Exercise instructions: Please restate, word for word, the lines below that begin at the one with "- f_equal. apply" and end at the one with "Proof. done. Qed.". Leave out all other lines.

Data extracted from a collection
= = = = = = =

Lemma month_of_days y m m' d d' : 1 <= m <= 12 -> 1 <= m' <= 12 -> 0 <= d < days_in_month y m -> 0 <= d' < days_in_month y m' ->
  month_start y m + d = month_start y m' + d' -> m = m'.
Proof.
  intros Hm Hm' Hd Hd' E. destruct (Z.lt_trichotomy m m') as [Hlt|[He|Hlt]]; [|done|]; exfalso.
  - pose proof (month_start_mono y (m + 1) m' ltac:(lia) ltac:(lia) ltac:(lia)). rewrite month_start_step in * by lia. lia.
  - pose proof (month_start_mono y (m' + 1) m ltac:(lia) ltac:(lia) ltac:(lia)). rewrite month_start_step in * by lia. lia.
Qed.

(** The day of a date is in its year. *)
Lemma date_in_year ct : date_ok ct -> 0 <= month_start (year ct) (mon ct) + (day ct - 1) < days_in_year (year ct).
Proof.
  intros [_ Hm Hd _ _ _]. pose proof (month_start_mono (year ct) 1 (mon ct) ltac:(lia) ltac:(lia) ltac:(lia)) as H0.
  replace (month_start (year ct) 1) with 0 in H0 by done.
  pose proof (month_start_mono (year ct) (mon ct + 1) 13 ltac:(lia) ltac:(lia) ltac:(lia)) as H1.
  rewrite month_start_year, month_start_step in H1 by done. lia.
Qed.

(** A date is known by its seconds. *)
Lemma date_secs_inj a b : date_ok a -> date_ok b -> date_secs a = date_secs b ->
  year a = year b /\ mon a = mon b /\ day a = day b /\ hour a = hour b /\ min a = min b /\ sec a = sec b.
Proof.
  intros Ha Hb E. pose proof (date_in_year a Ha) as Ya. pose proof (date_in_year b Hb) as Yb.
  destruct Ha as [Ha1 Ha2 Ha3 Ha4 Ha5 Ha6], Hb as [Hb1 Hb2 Hb3 Hb4 Hb5 Hb6]. unfold date_secs, SECDAY in E.
  assert (Ed : date_days a = date_days b) by lia. pose proof Ed as Ed'. unfold date_days in Ed'.
  assert (Ey : year a = year b) by (apply (year_of_days (year a) (year b) _ _ ltac:(lia) ltac:(lia) Ya Yb); lia).
  rewrite Ey in *. assert (Em : mon a = mon b) by (apply (month_of_days (year b) _ _ (day a - 1) (day b - 1)); lia).
  rewrite Em in *. split_and!; lia.
Qed.

(** The calendar: every second from 1970 to the end of 9999 becomes a date of the
    calendar, with the day of the week, and that date becomes the same second again; every
    date becomes the seconds that its definition gives, with leap years by the rule, and is
    found again.  The loops over years and months end. *)
Theorem calendar_roundtrip :
  (forall t, 0 <= t < END_OF_TIME -> exists ct, clk_ts_to_ct t = Ret ct /\ date_ok ct /\ clk_ct_to_ts ct = Some t /\
     dow ct = (t / SECDAY + 4) mod 7) /\
  (forall ct, date_ok ct -> clk_ct_to_ts ct = Some (date_secs ct)) /\
  (forall ct, date_ok ct -> date_secs ct < END_OF_TIME -> exists ct', clk_ts_to_ct (date_secs ct) = Ret ct' /\
     year ct' = year ct /\ mon ct' = mon ct /\ day ct' = day ct /\ hour ct' = hour ct /\ min ct' = min ct /\ sec ct' = sec ct) /\
  (forall y, 0 <= y -> leapyear y = true <-> (y mod 4 = 0 /\ y mod 100 <> 0) \/ y mod 400 = 0).
Proof.
  split; [|split; [exact ct_to_ts_eq|split; [|exact leapyear_spec]]].
  - intros t Ht. destruct (ts_to_ct_run t Ht) as (ct & E & Hd & _ & Es & Ew). exists ct. split; [done|]. split; [done|].
    split; [|done]. rewrite ct_to_ts_eq by done. by rewrite Es.
  - intros ct Hd Hs. assert (H0 : 0 <= date_secs ct).
    { pose proof (date_in_year ct Hd). destruct Hd. pose proof (year_start_mono 1970 (year ct) ltac:(lia) ltac:(lia)) as Hy.
      change (year_start 1970) with 0 in Hy. unfold date_secs, date_days, SECDAY. lia. }
    destruct (ts_to_ct_run (date_secs ct)) as (ct' & E & Hd' & _ & Es & _); [done|]. exists ct'. split; [done|].
    by apply date_secs_inj.
Qed.

(** ** The registers hold the time *)

Lemma reg_set i j v r : (i < length r)%nat -> reg (set_reg i v r) j = if decide (j = i) then u8 v else reg r j.
Proof.
  intros Hi. unfold reg, set_reg. rewrite !nth_lookup. destruct (decide (j = i)) as [->|Hn].
  - by rewrite list_lookup_insert_eq.
  - by rewrite list_lookup_insert_ne.
Qed.
Lemma length_set_reg i v r : length (set_reg i v r) = length r.
Proof. apply length_insert. Qed.

Definition bin (r : rtcdev) : bool := has (reg r RTC_STATUSB) RTCSB_BIN.
Definition h24 (r : rtcdev) : bool := has (reg r RTC_STATUSB) RTCSB_24HR.

(** A byte for a value below 100, and back. *)
Definition encode (b : bool) (v : Z) : Z := if b then v else 16 * (v / 10) + v mod 10.
Definition decode (b : bool) (v : Z) : option Z :=
  if b then Some v
  else if (9 <? Z.land v 0xf) || (9 <? Z.land (Z.shiftr v 4) 0xf) then None
  else Some (Z.land (Z.shiftr v 4) 0xf * 10 + Z.land v 0xf).

Lemma rtcset_run r v : 0 <= v < 100 -> rtcset r v = Ret (encode (bin r) v).
Proof.
  intros Hv. unfold rtcset, encode. fold (bin r). destruct (bin r).
  - f_equal. apply wrap_small. unfold fits. change (2 ^ 8) with 256. lia.
  - unfold bin2bcd. by rewrite (proj2 (Z.leb_le _ _)), (proj2 (Z.ltb_lt _ _)) by lia.
Qed.
Lemma rtcget_decode r v : rtcget r v = decode (bin r) v.
Proof. done. Qed.

(** Both ways for every value, by cases. *)
Definition below (n : nat) : list Z := map Z.of_nat (seq 0 n).
Lemma below_in n v : 0 <= v < Z.of_nat n -> v ∈ below n.
Proof. intros Hv. apply list_elem_of_fmap. exists (Z.to_nat v). rewrite elem_of_seq. lia. Qed.
Lemma forall_below n (P : Z -> bool) : forallb P (below n) = true -> forall v, 0 <= v < Z.of_nat n -> P v = true.
Proof. intros H v Hv. apply below_in, list_elem_of_In in Hv. by apply (proj1 (forallb_forall P _) H). Qed.

Lemma encode_ok b v : 0 <= v < 100 -> decode b (encode b v) = Some v /\ 0 <= encode b v < 256.
Proof.
  intros Hv. assert (H : (match decode b (encode b v) with Some w => w =? v | None => false end && (0 <=? encode b v) && (encode b v <? 256)) = true).
  { revert v Hv. change 100 with (Z.of_nat 100). apply (forall_below 100 (fun v => match decode b (encode b v) with Some w => w =? v | None => false end && (0 <=? encode b v) && (encode b v <? 256))). by destruct b; vm_compute. }
  apply andb_true_iff in H as [[H H1%Z.leb_le]%andb_true_iff H2%Z.ltb_lt]. split; [|lia].
  destruct (decode b (encode b v)) as [w|]; [|done]. apply Z.eqb_eq in H. by subst.
Qed.

(** The byte of an hour. *)
Definition encode_hour (b h24 : bool) (h : Z) : Z :=
  let v := encode b (if h24 then h else hour12 h) in if negb h24 && (12 <=? h) then Z.lor v 0x80 else v.
Definition decode_hour (b h24 : bool) (x : Z) : option Z :=
  if h24 then v ← decode b x; if (v <? 0) || (23 <? v) then None else Some v
  else
    let pm := has x 0x80 in
    let v := default 0 (decode b (if pm then Z.land x (Z.lnot 0x80) else x)) in
    if (1 <=? v) && (v <=? 12) then
      let v := (if v =? 12 then 0 else v) + (if pm then 12 else 0) in if 23 <? v then None else Some v
    else None.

= = = = = = =

Response for this exercise:
  - f_equal. apply wrap_small. unfold fits. change (2 ^ 8) with 256. lia.
  - unfold bin2bcd. by rewrite (proj2 (Z.leb_le _ _)), (proj2 (Z.ltb_lt _ _)) by lia.
Qed.
Lemma rtcget_decode r v : rtcget r v = decode (bin r) v.
Proof. done. Qed.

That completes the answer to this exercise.